Within settlements, transport was often simply a matter of walking around town. The horse, introduced by the new arrivals in 1665, also provided a new and convenient mode of transport. The wooden cart, wagon and carriage, made possible by the introduction of the wheel in combination with the horse, dramatically improved the transport of people and goods. The first graded road in Canada was built by Samuel de Champlain in 1606 and linked the settlement at Port Royal to Digby Cape, 16 kilometres away. By 1734 Quebec City and Montreal were connected by a road, Le chemin du roi, along the north shore of the St. Lawrence. The 267 km distance could be traversed with great difficulty and discomfort by horse-drawn carriage in four to five days. Most roads were of very poor quality especially in wet weather. To overcome this problem logs were often placed side by side crosswise to cover ruts, puddles and mud holes. The result was a more solid but very bumpy surface that was referred to as a corduroy road. Work on what would be called the, "longest street in the world", formally known as Yonge Street, began in York, in 1795 under the direction of Deputy Surveyor General Augustus Jones.
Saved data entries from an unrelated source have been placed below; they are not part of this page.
(* ===== verification/Ioqueue.v ===== *)
(** * Ioqueue: device/ioqueue.c

    The ring buffers of the keyboard and of the pipes: 2048 bytes, a lock, and at most one
    waiting producer and consumer.  [ring_get] and [ring_put] are the buffer's part of
    [ioq_getchar] and [ioq_putchar]; [contents] is the queue a ring stands for.  The
    functions themselves run on the state of Sched, where a caller can be put to sleep;
    the queue at address [q] has its lock at [q]. *)

From S2P Require Import Prelude Bitmap Interrupt DList Sched Sync.

Definition bufsize : Z := 2048.

Record ioqueue : Type := IoQueue { producer : Z; consumer : Z; buf : list Z; head : Z; tail : Z }.

Definition set_producer (v : Z) (q : ioqueue) : ioqueue := IoQueue v (consumer q) (buf q) (head q) (tail q).
Definition set_consumer (v : Z) (q : ioqueue) : ioqueue := IoQueue (producer q) v (buf q) (head q) (tail q).

(** ** The ring *)

Definition next_pos (pos : Z) : Z := i32 (Z.rem (i32 (pos + 1)) bufsize).
Definition ring_full (q : ioqueue) : bool := next_pos (head q) =? tail q.
Definition ring_empty (q : ioqueue) : bool := head q =? tail q.

Definition ring_get (q : ioqueue) : outcome (Z * ioqueue) :=
  let? byte := rd (buf q) (tail q) in
  Ok (byte, IoQueue (producer q) (consumer q) (buf q) (head q) (next_pos (tail q))).

Definition ring_put (byte : Z) (q : ioqueue) : outcome ioqueue :=
  let? b := wr (buf q) (head q) byte in
  Ok (IoQueue (producer q) (consumer q) b (next_pos (head q)) (tail q)).

Definition ioq_length (q : ioqueue) : Z :=
  if tail q <=? head q then u32 (head q - tail q) else u32 (bufsize - (tail q - head q)).

(** ** The functions of ioqueue.c *)

(** Where the queues are kept; the page tables do not depend on them. *)
Class IoqStore (P : Type) `{!KernelPages P} : Type := {
  ioqueues : P -> gmap Z ioqueue;
  set_ioqueues : gmap Z ioqueue -> P -> P;
  ioqueues_set : forall v p, ioqueues (set_ioqueues v p) = v;
  addr_v2p_set : forall a v p, addr_v2p a (set_ioqueues v p) = addr_v2p a p
}.

Section ioqueue.
Context {P : Type} `{!KernelPages P, !IoqStore P}.

Definition get_ioq (ioq : Z) : KM (kst P) ioqueue := fun s =>
  match ioqueues (k_pages s) !! ioq with Some q => Ok (q, s) | None => Err OutOfBounds end.
Definition put_ioq (ioq : Z) (q : ioqueue) : KM (kst P) unit :=
  kmod (fun s => set_k_pages (set_ioqueues (<[ioq := q]> (ioqueues (k_pages s))) (k_pages s)) s).

Definition ioqueue_init (ioq : Z) : KM (kst P) unit :=
  lock_init ioq ;;;
  q <- get_ioq ioq ;;
  put_ioq ioq (IoQueue 0 0 (buf q) 0 0).

Definition assert_intr_off : KM (kst P) unit :=
  st <- intr_get_status ;; ASSERT (bool_decide (st = INTR_OFF)).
Initially a trail, it ran from Eglinton Avenue to St. Albans and later much further north. The task of widening the path into a road fell to local farmers. The period also saw the construction a number of important canals, including the Rideau Canal, Ottawa–Kingston, 1820, the Lachine Canal, Montreal, 1825, the Ottawa River Canals at Grenville and Carillon, Quebec, 1834 and the Chambly Canal, Chambly, Quebec, 1843.